▼
(* ===== verification/RuntimeProps.v ===== *)
(** * RuntimeProps: safety of the market-maker runtime

    The frame of each handler (the part of the state it leaves alone, see
    [frame] in the prelude) is derived from the frames of what it calls. *)

From Stdlib Require Import Ascii.
From S2P Require Import Prelude Rounding PyFloat PyDecimal PyData PyValue Models Config Precision Quoting Risk Canary Reconcile Inventory Volume Store Paper Client CoinstoreRules CoinstoreService MMRuntime.

#[local] Open Scope string_scope.
#[local] Open Scope list_scope.

(** Follow the code: binds, catches, branches; what is left is found among the
    frames already proved. *)
Ltac open_code := unfold mbind, R_bind, M_bind, mret, R_ret, M_ret in *; cbv beta.
Ltac frames :=
  open_code;
  repeat (first [ solve [eauto with frames nocore] | apply frame_bind; [|intros ?] | apply frame_ret
                | apply frame_catch; [|intros ?] | progress case_match ]).

(** ** The paper engine: only [place_order] creates an order *)

Section PaperFrames.
Context {D : Type} `{Session D} (uuid : nat -> string) (clock : nat -> datetime).

Definition heap_size (w : World (D := D)) : nat := length (pe_heap (w_engine w)).

Lemma frame_core {A} (m : M (D := D) A) : keeps_core m -> frame heap_size m.
Proof. intros K w. specialize (K w). unfold core in K. unfold heap_size. congruence. Qed.

Lemma heap_engine : frame heap_size (engine (D := D)).
Proof. done. Qed.
Lemma heap_lift {A} (r : result A) : frame heap_size (lift (D := D) r).
Proof. done. Qed.
Lemma heap_order_at r : frame heap_size (order_at (D := D) r).
Proof. done. Qed.
Lemma heap_now : frame heap_size (now (D := D) clock).
Proof. done. Qed.
Lemma heap_uuid : frame heap_size (fresh_uuid (D := D) uuid).
Proof. done. Qed.
Lemma heap_db {A} (m : SE D A) : frame heap_size (db m).
Proof. apply frame_core, keeps_db. Qed.
Lemma heap_update f : (forall e, length (pe_heap (f e)) = length (pe_heap e)) -> frame heap_size (update (D := D) f).
Proof. intros Hf w. apply Hf. Qed.
Lemma heap_set_order r f : frame heap_size (set_order (D := D) r f).
Proof. apply heap_update. intros e. simpl. apply length_alter. Qed.
Lemma heap_update_open f : frame heap_size (update (D := D) (fun e => with_open e (f e))).
Proof. by apply heap_update. Qed.
Lemma heap_update_mark x : frame heap_size (update (D := D) (fun e => with_mark e x)).
Proof. by apply heap_update. Qed.
Lemma heap_update_fills f : frame heap_size (update (D := D) (fun e => with_fills e (f e))).
Proof. by apply heap_update. Qed.
Lemma heap_update_account f : frame heap_size (update (D := D) (fun e => with_account e (f e))).
Proof. by apply heap_update. Qed.
Lemma heap_ensure_account : frame heap_size (ensure_exchange_account (D := D)).
Proof. apply frame_core, keeps_ensure_account. Qed.
Lemma heap_persist_order r : frame heap_size (persist_order (D := D) r).
Proof. apply frame_core, keeps_persist_order. Qed.
Lemma heap_persist_trade r f : frame heap_size (persist_trade (D := D) r f).
Proof. apply frame_core, keeps_persist_trade. Qed.
Lemma heap_persist_position s : frame heap_size (persist_position (D := D) s).
Proof. apply frame_core, keeps_persist_position. Qed.
#[local] Hint Resolve heap_engine heap_lift heap_order_at heap_now heap_uuid heap_db heap_set_order heap_update_open
  heap_update_mark heap_update_fills heap_update_account heap_persist_order heap_persist_trade heap_persist_position : frames.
▲
=== Work instructions ===
Please copy each line of the records above in which the word "Scope" can be found.

=== Answer to the exercise ===
#[local] Open Scope string_scope.
#[local] Open Scope list_scope.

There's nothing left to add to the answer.